The first part of this phase was particularly painful for not just a diehard fan, but an average movie buff. Vijay was dealing exclusively in disasters; Kuruvi, Villu, Sura; each one more painful than the previous. These were not mere flops in terms of business parlance alone. Sachein and Vaseegara weren’t runaway hits during their times as well, but there was a grace in their failure. Not an air of mockery, like the one that eclipsed the release of each one of these forgettable movies.

We knew he deserved much better than this and so did we. It was only a matter of time before he bounced back.He was only a film away. We knew that. That film happened to be Thuppaki. It was a kickass film, no doubt whatsoever. But more importantly it was a star’s reassurance to his backers. It had no trappings of his previous failures. It never made the mistake those films did, of trying to show off his star wattage like a flourescent torch. It instead wore it like a perfume. And Thalapathy was back to where he belonged.

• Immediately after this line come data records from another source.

(** ** Effective alpha *)

(** X14: the effective alpha [coverage * (255 - a) / 255] of line 94, for a
    coverage byte and a tint byte: nothing wraps in its 32-bit computation,
    it exceeds neither the coverage nor the tint opacity [255 - a], it is
    the coverage itself under an opaque tint ([a = 0]) and the tint opacity
    at full coverage, and it is zero (the pixel is skipped) exactly when
    [coverage * (255 - a) < 255]. *)
Theorem final_alpha_of_bounds (coverage a : Z) :
  0 <= coverage <= 255 -> 0 <= a <= 255 ->
  final_alpha_of coverage a = Z.quot (coverage * (255 - a)) 255
  /\ final_alpha_of coverage a <= coverage
  /\ final_alpha_of coverage a <= 255 - a
  /\ final_alpha_of coverage 0 = coverage
  /\ final_alpha_of 255 a = 255 - a
  /\ (final_alpha_of coverage a = 0 <-> coverage * (255 - a) < 255).
Proof.
  intros Hc Ha.
  rewrite <- udiv_is_truncating by nia.
  rewrite !final_alpha_of_exact by lia.
  assert (H0 : 0 <= coverage * (255 - a)) by nia.
  split; [reflexivity|]. split; [|split; [|split; [|split]]].
  - apply Z.div_le_upper_bound; nia.
  - apply Z.div_le_upper_bound; nia.
  - replace (coverage * (255 - 0)) with (coverage * 255) by lia.
    apply Z.div_mul. lia.
  - replace (255 * (255 - a)) with ((255 - a) * 255) by lia.
    apply Z.div_mul. lia.
  - split.
    + intros Hz. apply Z.div_small_iff in Hz; lia.
    + intros Hlt. apply Z.div_small. lia.
Qed.

Lemma final_alpha_of_bounds_witness :
  final_alpha_of 128 51 = Z.quot (128 * (255 - 51)) 255
  /\ final_alpha_of 128 51 <= 128.
Proof.
  destruct (final_alpha_of_bounds 128 51 ltac:(lia) ltac:(lia))
    as (Heq & Hle & _).
  split; assumption.
Defined.

(** ** Where the composite is transparent *)

Lemma out_alpha_at_least_source fa da :
  0 <= fa <= 255 -> 0 <= da <= 255 ->
  fa <= out_alpha fa da <= 255.
Proof.
  intros Hfa Hda. rewrite out_alpha_exact by assumption.
  destruct (scaled_alpha_bounds fa da Hfa Hda) as [[_ Hhi] H0]. lia.
Qed.

(** X15: a pixel the compositor writes is never fully transparent. For a
    coverage byte and a tint byte whose effective alpha [fa] is not zero
    (the only case in which lines 98-120 run), the output alpha lies between
    [fa] and 255 whatever the destination pixel is: it is not zero, so the
    quotient by [out_a] of lines 112-114 never divides by zero and the
    [out_a == 0] case of line 109 is never taken. *)
Theorem written_pixel_is_never_transparent (r g b coverage a p : Z) :
  0 <= coverage <= 255 -> 0 <= a <= 255 ->
  final_alpha_of coverage a <> 0 ->
  (1 <= final_alpha_of coverage a
   /\ final_alpha_of coverage a
      <= out_alpha (final_alpha_of coverage a) (alpha_of p) <= 255)
  /\ alpha_of (source_over r g b (final_alpha_of coverage a) p)
     = out_alpha (final_alpha_of coverage a) (alpha_of p)
  /\ (forall c dst_c,
        out_channel c (final_alpha_of coverage a) dst_c (alpha_of p)
                    (out_alpha (final_alpha_of coverage a) (alpha_of p))
        = u8 (channel_quotient c (final_alpha_of coverage a) dst_c (alpha_of p)
                (out_alpha (final_alpha_of coverage a) (alpha_of p)))).
Proof.
  intros Hc Ha Hne.
  pose proof (final_alpha_of_range coverage a Hc Ha) as Hfa.
  pose proof (out_alpha_at_least_source _ _ Hfa (alpha_of_range p)) as Hoa.
  split; [lia|]. split; [apply alpha_of_source_over|].
  intros c dst_c. unfold out_channel.
  destruct (Z.eqb_spec (out_alpha (final_alpha_of coverage a) (alpha_of p)) 0);
    [lia|reflexivity].
Qed.

Lemma written_pixel_is_never_transparent_witness :
  1 <= final_alpha_of 1 0
  /\ final_alpha_of 1 0 <= out_alpha (final_alpha_of 1 0) (alpha_of 0) <= 255.
Proof.
  destruct (written_pixel_is_never_transparent 255 0 0 1 0 0
              ltac:(lia) ltac:(lia) ltac:(vm_compute; discriminate))
    as (Hrange & _).
  exact Hrange.
Defined.

Lemma alpha_of_blend_one_at img X Y p :
  alpha_of p <= alpha_of (blend_one_at img X Y p)
  /\ (contributes img X Y = true -> 1 <= alpha_of (blend_one_at img X Y p))
  /\ (contributes img X Y = false -> blend_one_at img X Y p = p).
Proof.
  unfold blend_one_at, contributes, blended.
  destruct (covers_pixel img X Y); cbn [andb];
    [|split; [lia|split; [discriminate|reflexivity]]].
  destruct (read_bitmap img (Y - Img.dst_y img) (X - Img.dst_x img))
    as [c|e] eqn:Hread; [|split; [lia|split; [discriminate|reflexivity]]].
  apply read_bitmap_range in Hread.
  pose proof (byte_at_range (Img.color img) 0) as Ha.
  pose proof (final_alpha_of_range c _ Hread Ha) as Hfa.
  destruct (Z.eqb_spec c 0) as [->|Hc0].
  { change (final_alpha_of 0 (byte_at (Img.color img) 0))
      with (u32 (0 * u32 (255 - byte_at (Img.color img) 0)) / 255).
    rewrite Z.mul_0_l. cbn.
    split; [lia|split; [discriminate|reflexivity]]. }
  cbn zeta.
  destruct (Z.eqb_spec (final_alpha_of c (byte_at (Img.color img) 0)) 0)
    as [Hz|Hnz]; cbn [negb]; [split; [lia|split; [discriminate|reflexivity]]|].
  split; [apply source_over_alpha_not_lower; lia|].
  split; [|discriminate]. intros _.
  rewrite alpha_of_source_over.
  pose proof (out_alpha_at_least_source _ _ Hfa (alpha_of_range p)). lia.
Qed.

Lemma alpha_of_blend_chain_at img_list X Y p :
  alpha_of p <= alpha_of (blend_chain_at img_list X Y p).
Proof.
  unfold blend_chain_at. revert p.
  induction img_list as [|img l IH]; intros p; cbn [fold_left]; [lia|].
  eapply Z.le_trans; [|apply IH].
  exact (proj1 (alpha_of_blend_one_at img X Y p)).
Qed.

Lemma blend_chain_at_visible img_list X Y p :
  (exists img, img ∈ img_list /\ contributes img X Y = true) ->
  1 <= alpha_of (blend_chain_at img_list X Y p).
Proof.
  unfold blend_chain_at. revert p.
  induction img_list as [|img l IH]; intros p [g [Hin Hg]]; [inversion Hin|].
  cbn [fold_left]. apply elem_of_cons in Hin as [->|Hin].
  - eapply Z.le_trans; [|apply alpha_of_blend_chain_at].
    exact (proj1 (proj2 (alpha_of_blend_one_at img X Y p)) Hg).
  - apply IH. eauto.
Qed.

I’m an avid movie watcher and a huge fan of Kamal Haasan Yet none of this has come in the way of my love for Thalapathy. It’s not like he makes- or even tries to -an Anbe Sivam or a Midnight in Paris every now and then. Yet there’s something about his persona I can’t put a finger on, that I’m drawn to like a moth to fire. A quality so endearing that you step into a theatre each time in the hope of bringing down the roof.  Don’t know if it’s his characteristic chewing-an-eternal bread laid back dialogue delivery; the effortlessness dancing or the unbridled energy he brings to the loghter moments. Or it simply stems from the fact that he hails from the same neighborhood as me.

Maybe. Maybe not. All I know is I love him and would always be there for the very first show with sleep deprived eyes, to scream my lungs out to cheer for him.

For the ones who condescend him, I would suggest a viewing of Holiday starring Akshay Kumar; a  lifeless remake of Thuppaki. You’ll know, what Vijay did to do that film. There’s only so much that can be written. So much that can be directed. But after a point, it takes a true blue star to carry a blockbuster beyond the screens. He’s always done it. And done it with style.